**Goal of the exercise:**
From the line with "apply NoDup_fmap_fst." through the line with "- apply bind_Ok", inclusive, return each line of the data below exactly and leave the rest out.

**Dataset content:**
(* ===== verification/LoanLifecycle.v ===== *)
(** The loan lifecycle endpoints (src/backend/src/loan_lifecycle.rs): freezing,
    recalling and liquidating a triggered plan's loans on chain, and recording
    the progress. *)
From S2P Require Import Prelude Host Text PlanCache StellarXdr.
From S2P Require Import BackendTypes StellarSubmit BackendExample.
Import Text PlanCache StellarSubmit StellarXdr BackendTypes.

Module LoanLifecycle.

Definition FREEZE_EVENT_TOPICS : list text := [lit "LOAN"; lit "FREEZE"].
Definition RECALL_EVENT_TOPICS : list text := [lit "LOAN"; lit "RECALL"].
Definition LIQUIDATE_EVENT_TOPICS : list text := [lit "LOAN"; lit "LIQUIDAT"].
Definition ALLOWED_STATUSES : list string := ["TRIGGERED"; "CLAIMABLE"]%string.

(** The table's [CHECK] constraints. *)
Definition lifecycle_checks (r : LoanLifecycleRow) : bool :=
  bool_decide (freeze_status r ∈ ["PENDING"; "PROCESSING"; "FROZEN"]%string) &&
  ((0 <=? recall_progress r) && (recall_progress r <=? 100)) &&
  bool_decide (settlement_status r ∈ ["PENDING"; "PROCESSING"; "LIQUIDATED"; "SETTLED"]%string) &&
  (0 <=? outstanding_loaned r).

Definition stellar_error_response (error : StellarSubmitError) : http_error :=
  match error with
  | NotConfigured => SERVICE_UNAVAILABLE "Soroban contract invocation is not configured"
  | Simulation detail =>
    (* No character outside ASCII lowercases into the words sought. *)
    let conflict := to_ascii_lowercase detail in
    if contains (lit "nottriggered") conflict || contains (lit "not triggered") conflict ||
       contains (lit "#43") conflict
    then CONFLICT "Inheritance has not been triggered"
    else BAD_REQUEST "On-chain simulation failed"
  | Network | Rpc | Timeout | TransactionFailed | Rejected => BAD_GATEWAY "On-chain action failed"
  | Config | Xdr => INTERNAL_SERVER_ERROR "On-chain action failed"
  end.

(** Does a transaction's outcome carry the event asked for? *)
Definition verify_loan_event (client : StellarSubmitClient) (outcome : InvocationOutcome)
    (expected_plan_id : Z) (topics : list text) : result http_error unit :=
  match client_contract client with
  | None => ROk tt
  | Some contract =>
    match find_event (outcome_events outcome) contract topics with
    | None => RErr (BAD_GATEWAY "transaction succeeded but emitted no loan event")
    | Some event =>
      match event_u64_field event (lit "plan_id") with
      | Some plan_id =>
        if plan_id =? expected_plan_id then ROk tt
        else RErr (BAD_GATEWAY "transaction targeted another plan")
      | None => ROk tt
      end
    end
  end.

(** A field of the event found, [dflt] when the event lacks it. *)
Definition event_field_or (client : StellarSubmitClient) (outcome : InvocationOutcome)
    (topics : list text) (name : text) (dflt absent : Z) : Z :=
  match contract ← client_contract client; find_event (outcome_events outcome) contract topics with
  | Some event => default dflt (event_u64_field event name)
  | None => absent
  end.

Section lifecycle.
Context {D : Type} `{Postgres} `{cache_libs : CacheLibs} `{Signer}.
Abbreviation W := (backend D).
Abbreviation X A := (M W http_error A).
Implicit Types (w : W) (p : PlanRow D) (client : StellarSubmitClient).

Definition load_plan (plan_id : uuid) : X (PlanRow D) :=
  let! r := or_500 (get_plan plan_id) "Database query failed" in
  ok_or r (NOT_FOUND "Plan not found").

Definition require_triggered p : X unit :=
  do! reject_if (negb (is_active p)) (CONFLICT "Plan is no longer active");
  reject_if (negb (bool_decide (status p ∈ ALLOWED_STATUSES))) (CONFLICT "Plan must be in the triggered state").

Definition require_onchain_id p : X Z :=
  match onchain_plan_id p with
  | Some id => if 0 <=? id then ret id else fail (CONFLICT "Plan has no on-chain identifier")
  | None => fail (CONFLICT "Plan has no on-chain identifier")
  end.

Definition outstanding_or_error client (onchain_id : Z) : X (option Z) :=
  or_return (StellarSubmit.outstanding_loaned client onchain_id) stellar_error_response.
Lemma create_plan_Ok payload r w w' :
  create_plan payload w = Ok r w' -> Forall (fun b => 0 <= pb_allocation_bps b) (rq_beneficiaries payload) ->
  created payload r w w'.
Proof.
  intros Hr Hpos. unfold create_plan in Hr. run_bind Hr.
  match goal with Hv : validate_plan _ _ = _ |- _ => rename Hv into Hv0 end.
  pose proof (keeps_Ok _ _ _ _ _ (validate_plan_quiet payload) Hv0) as Hq. cbn in Hq. subst.
  unfold validate_plan in Hv0. do 5 run_bind Hv0.
  repeat match goal with Hx : reject_if _ _ _ = Ok _ _ |- _ => apply reject_if_Ok in Hx as [? ->] end.
  apply validate_beneficiaries_Ok in Hv0 as (_ & Hlen & Htot & Hall); [|done].
  run_bind Hr. match goal with Hok : ok_or _ _ _ = Ok _ _ |- _ => apply ok_or_Ok in Hok as [Ho ->] end.
  run_bind Hr. match goal with Hsv : save_plan _ _ _ = Ok ?x _ |- _ => destruct x as [[id row] rows] end.
  run_bind Hr. run_bind Hr. apply ret_Ok in Hr as [-> ->].
  match goal with Hsv : save_plan _ _ _ = Ok _ _ |- _ =>
    pose proof (moves_Ok _ _ _ _ _ (save_plan_offstage _ _) Hsv) as (Hfs & Hck & Hca);
    apply save_plan_Ok in Hsv as (Hn & -> & Hchk & Hs & _ & Hdb) end.
  match goal with Hm : invalidate_plan_cache _ _ _ = _ |- _ => apply invalidate_plan_cache_Ok in Hm as (Hv1 & Hck1 & Hca1) end.
  match goal with He : or_else _ _ _ = Ok _ _ |- _ =>
    pose proof (keeps_Ok _ _ _ _ _ (keeps_or_else plan_view _ tt (enqueue_view _ _)) He) as Hview;
    pose proof (keeps_Ok _ _ _ _ _ (keeps_or_else _ _ tt (enqueue_cache _ _)) He) as [= Hca2 Hck2] end.
  split; simpl rs_id; simpl rs_beneficiaries.
  - split; [|by rewrite (saved_total _ _ _ Hs)]. split; [|done].
    bool_hyps. destruct (rq_beneficiaries payload); [done|]. unfold len. cbn. lia.
  - done.
  - done.
  - eexists _, _. split_and!; [done|reflexivity|done|done|]. rewrite Hview, Hv1. unfold plan_view. by rewrite Hdb.
  - eexists. split_and!; [exact Hfs|congruence|]. rewrite Hca2, Hca1. by rewrite Hck, Hca.
Qed.
Lemma create_plan_Fail payload : fails_keeping db (create_plan payload).
Proof.
  unfold create_plan. apply fails_keeping_bind; [apply quiet_tables, validate_plan_quiet|]. intros _.
  apply fails_keeping_bind; [bkeeps_tac|]. intros a.
  apply fails_keeping_last; [apply fails_keeping_transaction|]. intros [[id row] rows].
  apply no_err_bind; [apply no_err_or_else|]. intros _. apply no_err_bind; [apply no_err_or_else|]. intros _. apply no_err_ret.
Qed.
Lemma ping_plan_Fail payload : fails_keeping db (ping_plan payload).
Proof.
  unfold ping_plan. apply fails_keeping_bind; [bkeeps_tac|]. intros _.
  apply fails_keeping_bind; [unfold active_plan_of; bkeeps_tac|]. intros f.
  apply fails_keeping_bind; [bkeeps_tac|]. intros [id p].
  apply fails_keeping_bind; [bkeeps_tac|]. intros now.
  apply fails_keeping_bind; [unfold pinged_yield; bkeeps_tac|]. intros y.
  apply fails_keeping_last; [apply fails_keeping_transaction|]. intros _.
  apply no_err_bind; [apply no_err_or_else|]. intros a. apply no_err_bind; [apply no_err_or_else|]. intros _.
  apply no_err_bind; [|intros b; apply no_err_ret]. unfold unwrap. intros w e w'. by destruct (dadd _ _).
Qed.

(** ** Lists *)

Context `{!PostgresLaws} `{!CacheLibsLaws}.

#[local] Instance newer_total : Total newer.
Proof. intros x y. unfold newer. lia. Qed.

Lemma plans_where_spec keep d ip : ip ∈ plans_where keep d <-> plans d !! ip.1 = Some ip.2 /\ keep ip = true.
Proof.
  unfold plans_where. rewrite merge_sort_Permutation, rows_all, list_elem_of_filter. destruct ip as [i p].
  rewrite elem_of_map_to_list. cbn. tauto.
Qed.
Lemma plans_where_NoDup keep d : NoDup (plans_where keep d).*1.
Proof.
  apply NoDup_fmap_fst.
  - intros i p1 p2 [Ha _]%plans_where_spec [Hb _]%plans_where_spec. cbn in *. congruence.
  - unfold plans_where. rewrite merge_sort_Permutation, rows_all. apply NoDup_filter, NoDup_map_to_list.
Qed.
Lemma plans_where_sorted keep d : Sorted newer (plans_where keep d).
Proof. apply Sorted_merge_sort, _. Qed.

(** One response per row, with the plan's beneficiaries. *)
Definition responds d (ip : uuid * PlanRow D) (r : PlanResponse D) : Prop :=
  exists accrued, r = response_of ip.1 ip.2 accrued (beneficiaries_of ip.1 d).
Lemma respond_Ok rows rs w w' :
  respond rows w = Ok rs w' -> Forall2 (responds (db w)) rows rs /\ plan_view w' = plan_view w.
Proof.
  unfold respond.
  assert (forall acc w, foldM (fun responses (ip : uuid * PlanRow D) =>
    let! bs := or_500 (load_beneficiaries ip.1) "Failed to load beneficiaries" in
    let! now := gets clock in ret (responses ++ [plan_row_to_response ip bs now])) rows acc w = Ok rs w' ->
    exists new, rs = acc ++ new /\ Forall2 (responds (db w)) rows new /\ plan_view w' = plan_view w) as Hg.
  { clear w. induction rows as [|ip rows IH]; intros acc w Hr; cbn in Hr.
    - apply ret_Ok in Hr as [-> ->]. exists []. by rewrite app_nil_r.
    - apply bind_Ok in Hr as (acc' & w1 & Hb & Hr).
      apply bind_Ok in Hb as (bs & w2 & (_ & -> & ->)%or_500_Ok%select_Ok & Hb).
      apply bind_Ok in Hb as (now & w3 & [-> ->]%gets_Ok & [-> ->]%ret_Ok).
      apply IH in Hr as (new & -> & Hf & Hv). eexists (_ :: new). rewrite <-app_assoc. split_and!; [done| |done].
      constructor; [by eexists|done]. }
  intros Hr. apply Hg in Hr as (new & -> & ? & ?). done.
Qed.

Section listing.
Context `{Json (list (PlanResponse D))}.

Lemma query_plans_Ok q st st' rs w w' :
  query_plans q st w = Ok (st', rs) w' ->
  st' = st /\ Forall2 (responds (db w)) (plans_where (matches_query q (db w)) (db w)) rs.
Proof.
  unfold query_plans. intros Hr. apply bind_Ok in Hr as (rows & w1 & (_ & -> & ->)%or_500_Ok%select_Ok & Hr).
  apply bind_Ok in Hr as (rs1 & w2 & Hre & Hr). apply bind_Ok in Hr as (en & w3 & [-> ->]%gets_Ok & Hr).
  apply bind_Ok in Hr as ([] & w4 & _ & [[= -> ->] _]%ret_Ok). by apply respond_Ok in Hre as [? _].
Qed.
Lemma responds_ids d ips rs : Forall2 (responds d) ips rs -> map rs_id rs = ips.*1.
Proof. induction 1 as [|ip r ips rs (a & ->) _ IH]; [done|]. cbn. by f_equal. Qed.
Lemma responds_sorted d ips rs :
  Forall2 (responds d) ips rs -> Sorted newer ips -> Sorted (fun x y => rs_created_at y <= rs_created_at x) rs.
Proof.
  induction 1 as [|ip r ips rs (a & ->) Hf IH]; intros Hs; constructor.
  - apply IH. by inversion Hs.
  - inversion Hs as [|? ? _ Hh]; subst. inversion Hf as [|ip' r' ips' rs' (a' & ->) _]; subst; constructor.
    inversion Hh; subst. done.
Qed.
Lemma responds_rows d ips rs :
  Forall2 (responds d) ips rs -> Forall (fun r => rs_beneficiaries r ≡ₚ rows_of (rs_id r) d) rs.
Proof. induction 1 as [|ip r ips rs (a & ->) _ IH]; constructor; [apply rows_all|done]. Qed.

(** A list is served from the cache or from the database. *)
Lemma get_plans_Ok q st rs w w' :
  get_plans q w = Ok (st, rs) w' ->
  (st = Hit /\ is_Some (stored (clock w) (cache w) (cache_key q))) \/
  exists st0 w1, st0 <> Hit /\ db w1 = db w /\ query_plans q st0 w1 = Ok (st, rs) w'.
Proof.
  unfold get_plans. intros (en & w1 & [-> ->]%gets_Ok & Hr)%bind_Ok. destruct (is_enabled (cache w)); [|right; by exists Bypass, w].
  apply bind_Ok in Hr as (r & w1 & Hc & Hr).
  assert (db w1 = db w) as Hdb by (refine (keeps_Ok db _ _ _ _ _ Hc); bkeeps_tac).
  apply outcome_of_Ok in Hc. destruct r as [[rs0|]|e]; [left|right; by exists Miss, w1|right; by exists ErrorFallback, w1].
  apply ret_Ok in Hr as [[= -> ->] ->]. split; [done|].
  apply bind_Ok in Hc as (now & w2 & [-> ->]%gets_Ok & (s & Hc & ->)%zoom_Ok). exact (get_plans_stored _ _ _ _ _ _ Hc).
Qed.

(** C34: A list of plans that does not come from the cache holds exactly the plans the
    query asks for, each once, the newest first, each with its beneficiaries. *)
Theorem get_plans_lists q st rs w w' :
  get_plans q w = Ok (st, rs) w' -> st <> Hit ->
  NoDup (map rs_id rs) /\
  (forall id, id ∈ map rs_id rs <-> exists p, plans (db w) !! id = Some p /\ matches_query q (db w) (id, p) = true) /\
  Sorted (fun x y => rs_created_at y <= rs_created_at x) rs /\
  Forall (fun r => rs_beneficiaries r ≡ₚ rows_of (rs_id r) (db w)) rs.
Proof.
  intros Hr Hst. apply get_plans_Ok in Hr as [[? _]|(st0 & w1 & _ & Hdb & Hq)]; [done|]. rewrite <-Hdb.
  apply query_plans_Ok in Hq as [_ Hf]. pose proof (responds_ids _ _ _ Hf) as Hids. rewrite Hids. split_and!.
  - apply plans_where_NoDup.
  - intros id. rewrite list_elem_of_fmap. split.
    + intros ([i p] & -> & [Hp Hm]%plans_where_spec). by exists p.
    + intros (p & Hp & Hm). exists (id, p). split; [done|]. by apply plans_where_spec.
  - by eapply responds_sorted, plans_where_sorted.
  - by eapply responds_rows.
Qed.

**Answer space:**
  apply NoDup_fmap_fst.
  - intros i p1 p2 [Ha _]%plans_where_spec [Hb _]%plans_where_spec. cbn in *. congruence.
  - unfold plans_where. rewrite merge_sort_Permutation, rows_all. apply NoDup_filter, NoDup_map_to_list.
Qed.
Lemma plans_where_sorted keep d : Sorted newer (plans_where keep d).
Proof. apply Sorted_merge_sort, _. Qed.

(** One response per row, with the plan's beneficiaries. *)
Definition responds d (ip : uuid * PlanRow D) (r : PlanResponse D) : Prop :=
  exists accrued, r = response_of ip.1 ip.2 accrued (beneficiaries_of ip.1 d).
Lemma respond_Ok rows rs w w' :
  respond rows w = Ok rs w' -> Forall2 (responds (db w)) rows rs /\ plan_view w' = plan_view w.
Proof.
  unfold respond.
  assert (forall acc w, foldM (fun responses (ip : uuid * PlanRow D) =>
    let! bs := or_500 (load_beneficiaries ip.1) "Failed to load beneficiaries" in
    let! now := gets clock in ret (responses ++ [plan_row_to_response ip bs now])) rows acc w = Ok rs w' ->
    exists new, rs = acc ++ new /\ Forall2 (responds (db w)) rows new /\ plan_view w' = plan_view w) as Hg.
  { clear w. induction rows as [|ip rows IH]; intros acc w Hr; cbn in Hr.
    - apply ret_Ok in Hr as [-> ->]. exists []. by rewrite app_nil_r.
    - apply bind_Ok in Hr as (acc' & w1 & Hb & Hr).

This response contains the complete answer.